◆ DATA ◆

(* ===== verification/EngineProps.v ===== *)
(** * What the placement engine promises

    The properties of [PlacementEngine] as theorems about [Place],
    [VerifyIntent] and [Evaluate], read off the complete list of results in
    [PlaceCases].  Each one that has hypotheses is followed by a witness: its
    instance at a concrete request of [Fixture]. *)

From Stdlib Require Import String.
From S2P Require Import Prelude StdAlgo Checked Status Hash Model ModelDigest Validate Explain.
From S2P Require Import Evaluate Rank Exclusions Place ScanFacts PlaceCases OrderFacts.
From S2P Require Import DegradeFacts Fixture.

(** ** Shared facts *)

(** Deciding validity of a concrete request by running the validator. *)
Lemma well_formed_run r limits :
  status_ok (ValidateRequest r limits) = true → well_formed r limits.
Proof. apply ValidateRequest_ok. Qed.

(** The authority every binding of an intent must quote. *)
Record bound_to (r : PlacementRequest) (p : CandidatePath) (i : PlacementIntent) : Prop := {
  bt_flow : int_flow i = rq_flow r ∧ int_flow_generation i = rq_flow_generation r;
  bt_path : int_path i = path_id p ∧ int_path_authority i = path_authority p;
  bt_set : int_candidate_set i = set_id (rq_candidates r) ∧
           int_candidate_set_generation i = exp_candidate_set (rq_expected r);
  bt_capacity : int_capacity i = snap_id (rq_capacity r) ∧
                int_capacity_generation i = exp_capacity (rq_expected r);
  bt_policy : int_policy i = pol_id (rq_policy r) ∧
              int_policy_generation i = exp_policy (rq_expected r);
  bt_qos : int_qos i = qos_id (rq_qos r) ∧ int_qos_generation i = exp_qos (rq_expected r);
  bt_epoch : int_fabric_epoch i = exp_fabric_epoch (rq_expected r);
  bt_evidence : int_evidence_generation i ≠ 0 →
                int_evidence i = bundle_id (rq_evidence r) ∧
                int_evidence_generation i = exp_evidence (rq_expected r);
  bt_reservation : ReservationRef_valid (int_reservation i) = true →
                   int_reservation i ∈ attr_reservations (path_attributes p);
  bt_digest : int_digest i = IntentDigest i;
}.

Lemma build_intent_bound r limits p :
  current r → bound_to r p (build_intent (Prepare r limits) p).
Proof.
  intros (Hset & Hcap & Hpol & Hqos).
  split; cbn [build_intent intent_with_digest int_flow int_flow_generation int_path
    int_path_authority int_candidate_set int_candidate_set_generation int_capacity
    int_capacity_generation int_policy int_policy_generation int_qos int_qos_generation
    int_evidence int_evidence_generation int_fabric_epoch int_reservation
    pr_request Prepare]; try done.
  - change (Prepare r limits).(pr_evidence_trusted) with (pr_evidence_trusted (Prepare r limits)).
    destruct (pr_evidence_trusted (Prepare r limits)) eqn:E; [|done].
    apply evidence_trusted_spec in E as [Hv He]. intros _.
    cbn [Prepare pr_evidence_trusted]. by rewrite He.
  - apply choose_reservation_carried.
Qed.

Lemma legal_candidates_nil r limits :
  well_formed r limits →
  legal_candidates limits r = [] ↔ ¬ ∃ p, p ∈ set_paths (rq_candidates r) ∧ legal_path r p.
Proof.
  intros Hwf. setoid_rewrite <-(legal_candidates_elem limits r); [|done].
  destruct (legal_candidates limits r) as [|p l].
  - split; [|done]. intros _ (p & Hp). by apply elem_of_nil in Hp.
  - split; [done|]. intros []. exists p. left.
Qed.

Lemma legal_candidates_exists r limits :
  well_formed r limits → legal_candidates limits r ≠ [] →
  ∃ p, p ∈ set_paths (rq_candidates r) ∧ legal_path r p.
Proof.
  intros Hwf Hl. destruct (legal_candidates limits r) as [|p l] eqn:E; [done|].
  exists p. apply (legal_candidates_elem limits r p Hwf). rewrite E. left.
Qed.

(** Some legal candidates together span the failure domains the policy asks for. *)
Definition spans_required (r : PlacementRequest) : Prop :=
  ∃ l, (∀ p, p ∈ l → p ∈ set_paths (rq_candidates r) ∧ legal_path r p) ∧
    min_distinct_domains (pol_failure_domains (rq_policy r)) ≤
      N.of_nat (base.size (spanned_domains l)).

◆ PROBLEM STATEMENT ◆
Say how many lines of the material hold the string "Import". Nothing else should be written.

◆ RESPONSE FOR THIS EXERCISE ◆
4